ラクスAdvent Calendar 2024

Amazon SageMaker で Hugging Face からモデルを選んで使ってみる

Last updated at 2024-12-16Posted at 2024-12-09

この記事は、ラクス Advent Calendar 2024の10日目の記事です。
昨日は@h_nki さんの記事でした。

こんにちは、社会人7年目の a2c_sugar です。
もともとAI/LLM・機械学習には興味があったのですが、半年くらい前から本格的に学習を始めました。
今回は、最近勉強中の Amazon SageMaker について記事にまとめてみました。
Hugging Face に公開されているモデルを SageMaker 上でホストする手順を紹介します。

はじめに

Amazon SageMaker とは

Amazon SageMaker は、機械学習モデルの構築、トレーニング、デプロイ、チューニング、パイプライン構築など、機械学習のライフサイクル全般をサポートするフルマネージド型サービスです。自動化された機能や豊富なツールセットを活用して効率的に作業を進めることができます。

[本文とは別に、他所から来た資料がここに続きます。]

Lemma inherited_fields :
  cm_ptr <$> inherited_msgs = cm_ptr <$> msgs f ∧ cm_store <$> inherited_msgs = cm_store <$> msgs f ∧
  length inherited_msgs = length (msgs f) ∧ count12 inherited_msgs = count12 (msgs f) ∧
  Forall (msg_ok (dmsg d)) inherited_msgs.
Proof.
  destruct (inherited_restated (dmsg d) (cx_msgs _ _ found_ok) Hq) as [H1 H2].
  destruct (restated_fields _ _ H1) as (A1 & A2 & A3 & A4), (restated_fields _ _ H2) as (B1 & B2 & B3 & B4).
  split_and!; [congruence..|]. pose proof (cx_msgs _ _ found_ok) as Hm.
  assert (Hall : ∀ l l', Forall2 restated l l' → Forall (msg_ok (dmsg d)) l → Forall (msg_ok (dmsg d)) l').
  { induction 1 as [|m m' l l' Hr _ IH]; [done|]. intros [? ?]%Forall_cons. constructor; [by eapply restated_msg_ok|auto]. }
  by eapply Hall, Hall.
Qed.

Lemma fresh_fields : msgs x = [] ∧ last_msg x = None ∧ msg_count x = 0 ∧ msg_count12 x = 0 ∧ subs x = [].
Proof. specialize (Hfresh Hidx). unfold idle in Hfresh. rewrite Hidx in Hfresh. by injection Hfresh. Qed.

(** The messages inherited are the ones left, in other states. *)
Lemma heir_restated : Forall2 restated (msgs f) inherited_msgs.
Proof.
  destruct (inherited_restated (dmsg d) (cx_msgs _ _ found_ok) Hq) as [H1 H2].
  assert (Ht : Transitive restated).
  { intros m m' m'' (? & ? & ? & ? & ? & Hd & _) (? & ? & ? & ? & ? & ? & ?). unfold restated. rewrite <-Hd. split_and!; congruence || auto. }
  by transitivity (reset_msg <$> msgs f).
Qed.

Lemma heir_resumed : inherited_msgs = resumed_queue E (msgs f).
Proof.
  apply resumed_queue_spec; [|done]. eapply Forall_impl; [apply (cx_msgs _ _ found_ok)|]. by intros m (? & _).
Qed.

Lemma heir_queue : queue_ok heir.
Proof.
  destruct inherited_fields as (H1 & H2 & H3 & H4 & _). destruct (cx_queue _ _ found_ok ltac:(by eexists)) as [_ Hn _ _].
  split; try done. change (NoDup (cm_ptr <$> inherited_msgs)). by rewrite H1.
Qed.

以下にチュートリアルがまとまっているので、興味がある方は見て実際に手を動かしていただけると理解が深まるかと思います！

Hugging Face とは

Hugging Face は、機械学習・自然言語処理モデルが数多く公開されているプラットフォームで、AI向けの「GitHub」のような存在です。BERT などの有名なオープンソースモデルから、近年注目を集める大規模言語モデル (LLM) まで、さまざまなモデルが公開・共有されています。また、Transformersライブラリを通じて簡単にモデルを利用・カスタマイズできる点も魅力です。

SageMaker は Hugging Face に公開されているモデルを簡単にデプロイできる仕組みを提供しています。次章では、その方法を具体的に見ていきます。

早速使ってみる

今回は、例として「DistilBERT」をベースにした質問応答 (Question Answering) モデルをホストしてみます。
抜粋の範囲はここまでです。